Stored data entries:

-- Opening Marker --

(** ** A small codec *)

(** The snapshots that hold one number, as JSON would write them. *)
Definition sc_snapshot (k : Z) : snapshot := emptySnapshot <| sn_InventoryGenerations := {["c" := k]} |>.
Definition sc_Representable (s : snapshot) : Prop := ∃ k, 0 ≤ k ≤ max_uint64 ∧ s = sc_snapshot k.
Definition sc_Marshal (s : snapshot) : result replication_error string :=
  Ok ("{" +:+ payload_marker +:+ pretty (default 0 (sn_InventoryGenerations s !! "c")) +:+ "}").
Fixpoint keep_digits (s : string) : string :=
  match s with String c s => if is_digit c then String c (keep_digits s) else keep_digits s | EmptyString => EmptyString end.
Definition sc_zeros : string := "0000000000000000000000000000000000000000000000000000000000000000".
Definition sc_Sum256Hex (t : string) : string := take_string 64 (keep_digits t +:+ sc_zeros).
Definition sc_number (s : string) : Z := default 0 (ParseUint s 10 64).
Definition sc_digest (field s : string) : string := take_string 64 (TrimPrefix s (quoted field +:+ ":" +:+ dq)).
Definition sc_Unmarshal (text : string) : result replication_error snapshotStateEnvelope :=
  match Split "," text with
  | revision :: digest :: rest =>
      let '(base, payload) := match rest with [base; payload] => (sc_digest snapshotBaseDigestField base, payload) | _ => ("", String.concat "" rest) end in
      Ok (mkEnvelope (sc_snapshot (sc_number (hd "" (Split "}" (TrimPrefix payload payload_marker)))))
        (Some (sc_number (TrimPrefix revision ("{" +:+ quoted snapshotStateRevisionField +:+ ":"))))
        (sc_digest snapshotStateDigestField digest) base)
  | _ => Err ErrInvalidSnapshot
  end.
Lemma contains_cons b c s : contains_byte b (String c s) = Ascii.eqb c b || contains_byte b s.
Proof. reflexivity. Qed.
Lemma Split_plain sep a : contains_byte sep a = false → Split sep a = [a].
Proof. induction a as [|c a IH]; [done|]. rewrite contains_cons, Split_cons. intros [Hc Ha]%orb_false_iff. by rewrite Hc, IH. Qed.
Lemma Split_app sep a b : contains_byte sep a = false → Split sep (a +:+ String sep b) = a :: Split sep b.
Proof.
  induction a as [|c a IH].
  - intros _. change ("" +:+ String sep b) with (String sep b). by rewrite Split_cons, Ascii.eqb_refl.
  - rewrite contains_cons, append_cons, Split_cons. intros [Hc Ha]%orb_false_iff. by rewrite Hc, IH.
Qed.
Lemma contains_app b s t : contains_byte b (s +:+ t) = contains_byte b s || contains_byte b t.
Proof. induction s as [|c s IH]; [done|]. rewrite append_cons. cbn. by rewrite IH, orb_assoc. Qed.
Lemma take_string_app s t : take_string (String.length s) (s +:+ t) = s.
Proof. induction s as [|c s IH]; [by destruct t|]. rewrite append_cons. cbn. by rewrite IH. Qed.
Lemma sc_digest_field field value : lower_digest value → sc_digest field (quoted field +:+ ":" +:+ quoted value) = value.
Proof.
  intros [Hl _]. unfold sc_digest, quoted, TrimPrefix.
  replace ((dq +:+ field +:+ dq) +:+ ":" +:+ dq +:+ value +:+ dq) with (((dq +:+ field +:+ dq) +:+ ":" +:+ dq) +:+ value +:+ dq) by by rewrite !append_assoc.
  rewrite cut_prefix_app. cbn [default]. unfold id. replace 64%nat with (String.length value) by (unfold len in Hl; lia). apply take_string_app.
Qed.
Lemma ParseUint_pretty n : 0 ≤ n ≤ max_uint64 → ParseUint (pretty n) 10 64 = Some n.
Proof.
  intros Hn. destruct n as [|p|p]; [reflexivity| |lia].
  change (pretty (Z.pos p)) with (pretty_N_go (N.pos p) ""). pose proof (parse_digits_go (N.pos p) "") as Hp. cbn [parse_digits] in Hp.
  destruct (digits_start (N.pos p) "" ltac:(lia)) as (y & t & Ht). rewrite Ht in *. unfold ParseUint.
  rewrite Hp. cbn [mbind option_bind]. destruct (Z.ltb_spec (Z.of_N (N.pos p)) (2 ^ 64)); [done|unfold max_uint64 in Hn; lia].
Qed.
Lemma digits_kept s : string_forall is_digit (keep_digits s) = true.
Proof. induction s as [|c s IH]; [done|]. cbn. destruct (is_digit c) eqn:Hc; [cbn [string_forall]; by rewrite Hc|done]. Qed.
Lemma take_forall f n s : string_forall f s = true → string_forall f (take_string n s) = true.
Proof. revert s. induction n as [|n IH]; intros [|c s]; try done. cbn [take_string string_forall]. intros [Hc Hs]%andb_true_iff. by rewrite Hc, IH. Qed.
Lemma take_length n s : (n ≤ String.length s)%nat → String.length (take_string n s) = n.
Proof. revert s. induction n as [|n IH]; intros [|c s]; cbn; try lia. intros H. rewrite IH by lia. lia. Qed.
Lemma sc_digest_lower t : lower_digest (sc_Sum256Hex t).
Proof.
  unfold sc_Sum256Hex. split.
  - unfold len. rewrite take_length; [done|]. rewrite length_append. change (String.length sc_zeros) with 64%nat. lia.
  - apply take_forall. rewrite string_forall_app. apply andb_true_iff. split; [|reflexivity].
    eapply string_forall_impl, digits_kept. intros c Hc. by rewrite Hc.
Qed.
Lemma digest_free b value : is_hex b = false → lower_digest value → contains_byte b value = false.
Proof.
  intros Hb [_ Hf]. revert Hf. induction value as [|c t IH]; [done|]. cbn [string_forall contains_byte]. intros [Hc Ht]%andb_true_iff.
  rewrite (IH Ht), orb_false_r. apply Ascii.eqb_neq. intros ->. unfold is_hex in Hb. apply orb_true_iff in Hc as [Hc|Hc]; rewrite Hc in Hb; [done|]. by rewrite orb_true_r in Hb.
Qed.
Lemma field_free field value : contains_byte "," (quoted field) = false → lower_digest value → contains_byte "," (quoted field +:+ ":" +:+ quoted value) = false.
Proof. intros Hf Hv. unfold quoted at 2. rewrite !contains_app, Hf, (digest_free "," value); [reflexivity|reflexivity|done]. Qed.
Lemma sc_laws : codec_laws sc_Marshal sc_Unmarshal sc_Sum256Hex sc_Representable.
Proof.
  split; [intros s c [= <-]; by eexists| |exact sc_digest_lower].
  intros s c stateRevision stateDigest baseDigest (k & Hk & ->) Hm Hrev Hd Hb. injection Hm as <-.
  set (P := payload_marker +:+ pretty k +:+ "}").
  transitivity (sc_Unmarshal (("{" +:+ quoted snapshotStateRevisionField +:+ ":" +:+ pretty stateRevision) +:+
    String "," ((quoted snapshotStateDigestField +:+ ":" +:+ quoted stateDigest) +:+ String "," (base_field baseDigest +:+ P)))).
  { f_equal. unfold revision_prefix. rewrite !append_assoc. reflexivity. }
  assert (contains_byte "," P = false) as HP.
  { unfold P. rewrite !contains_app, pretty_free; [reflexivity|reflexivity|discriminate]. }
  assert (sc_number (hd "" (Split "}" (TrimPrefix P payload_marker))) = k) as Hnum.
  { unfold P, TrimPrefix. rewrite cut_prefix_app. cbn [default]. unfold id. change "}" with (String "}" "").
    rewrite Split_app by (apply pretty_free; [reflexivity|discriminate]). cbn [hd]. unfold sc_number. by rewrite ParseUint_pretty. }
  unfold sc_Unmarshal. rewrite Split_app by (rewrite !contains_app, pretty_free; [reflexivity|reflexivity|discriminate]).
  rewrite Split_app by (apply field_free; [reflexivity|done]). rewrite sc_digest_field by done.
  replace (sc_number (TrimPrefix _ _)) with stateRevision; cycle 1.
  { unfold TrimPrefix. replace ("{" +:+ quoted snapshotStateRevisionField +:+ ":" +:+ pretty stateRevision)
      with (("{" +:+ quoted snapshotStateRevisionField +:+ ":") +:+ pretty stateRevision +:+ "") by by rewrite append_empty_r, !append_assoc.
    rewrite cut_prefix_app, append_empty_r. cbn [default]. unfold id, sc_number. by rewrite ParseUint_pretty. }
  destruct (decide (baseDigest = "")) as [->|Hne].
  - change (base_field "" +:+ P) with P. rewrite (Split_plain "," P HP). change (String.concat "" [P]) with P. by rewrite Hnum.
  - destruct Hb as [?|Hb]; [done|]. unfold base_field. rewrite (bool_decide_false _ Hne). rewrite !append_assoc.
    replace (quoted snapshotBaseDigestField +:+ ":" +:+ quoted baseDigest +:+ "," +:+ P)
      with ((quoted snapshotBaseDigestField +:+ ":" +:+ quoted baseDigest) +:+ String "," P) by by rewrite !append_assoc.
    rewrite Split_app by (apply field_free; [reflexivity|done]). rewrite (Split_plain "," P HP), sc_digest_field by done. by rewrite Hnum.
Qed.
Definition sc_encoded : result replication_error (string * string * snapshot) :=
  encodeSnapshotRevisionState sc_Marshal sc_Sum256Hex (sc_snapshot 7) 3 sc_zeros.
Definition sc_text : string := match sc_encoded with Ok (text, _, _) => text | Err _ => "" end.
Lemma replicated_state_roundtrip_witness : ∃ digest,
  decodeSnapshotState sc_Marshal sc_Unmarshal sc_Sum256Hex sc_text = Ok (sc_snapshot 7, mkRevisionMetadata (Some 3) digest sc_zeros digest) ∧
  encodeSnapshotRevisionState sc_Marshal sc_Sum256Hex (sc_snapshot 7) 3 sc_zeros = Ok (sc_text, digest, sc_snapshot 7).
Proof.
  exists (sc_Sum256Hex "7"). assert (sc_encoded = Ok (sc_text, sc_Sum256Hex "7", sc_snapshot 7)) as He by (vm_compute; reflexivity).
  destruct (replicated_state_roundtrip sc_Marshal sc_Unmarshal sc_Sum256Hex sc_Representable (sc_snapshot 7) 3 sc_zeros sc_text (sc_Sum256Hex "7") (sc_snapshot 7))
    as (H1 & H2 & _).
  - exact sc_laws.
  - exists 7. split; [unfold max_uint64; lia|reflexivity].
  - unfold max_uint64; lia.
  - right. split; [split; reflexivity|discriminate].
  - exact He.
  - exact (conj H1 H2).
Defined.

-- Closing Marker --

TO DO: Both the line containing "intros [Hl _]." and the line containing "- apply take_forall." belong in the answer. Print them and every line above that falls between them exactly, and no others.

ANSWER FOR THE TASK:
  intros [Hl _]. unfold sc_digest, quoted, TrimPrefix.
  replace ((dq +:+ field +:+ dq) +:+ ":" +:+ dq +:+ value +:+ dq) with (((dq +:+ field +:+ dq) +:+ ":" +:+ dq) +:+ value +:+ dq) by by rewrite !append_assoc.
  rewrite cut_prefix_app. cbn [default]. unfold id. replace 64%nat with (String.length value) by (unfold len in Hl; lia). apply take_string_app.
Qed.
Lemma ParseUint_pretty n : 0 ≤ n ≤ max_uint64 → ParseUint (pretty n) 10 64 = Some n.
Proof.
  intros Hn. destruct n as [|p|p]; [reflexivity| |lia].
  change (pretty (Z.pos p)) with (pretty_N_go (N.pos p) ""). pose proof (parse_digits_go (N.pos p) "") as Hp. cbn [parse_digits] in Hp.
  destruct (digits_start (N.pos p) "" ltac:(lia)) as (y & t & Ht). rewrite Ht in *. unfold ParseUint.
  rewrite Hp. cbn [mbind option_bind]. destruct (Z.ltb_spec (Z.of_N (N.pos p)) (2 ^ 64)); [done|unfold max_uint64 in Hn; lia].
Qed.
Lemma digits_kept s : string_forall is_digit (keep_digits s) = true.
Proof. induction s as [|c s IH]; [done|]. cbn. destruct (is_digit c) eqn:Hc; [cbn [string_forall]; by rewrite Hc|done]. Qed.
Lemma take_forall f n s : string_forall f s = true → string_forall f (take_string n s) = true.
Proof. revert s. induction n as [|n IH]; intros [|c s]; try done. cbn [take_string string_forall]. intros [Hc Hs]%andb_true_iff. by rewrite Hc, IH. Qed.
Lemma take_length n s : (n ≤ String.length s)%nat → String.length (take_string n s) = n.
Proof. revert s. induction n as [|n IH]; intros [|c s]; cbn; try lia. intros H. rewrite IH by lia. lia. Qed.
Lemma sc_digest_lower t : lower_digest (sc_Sum256Hex t).
Proof.
  unfold sc_Sum256Hex. split.
  - unfold len. rewrite take_length; [done|]. rewrite length_append. change (String.length sc_zeros) with 64%nat. lia.
  - apply take_forall. rewrite string_forall_app. apply andb_true_iff. split; [|reflexivity].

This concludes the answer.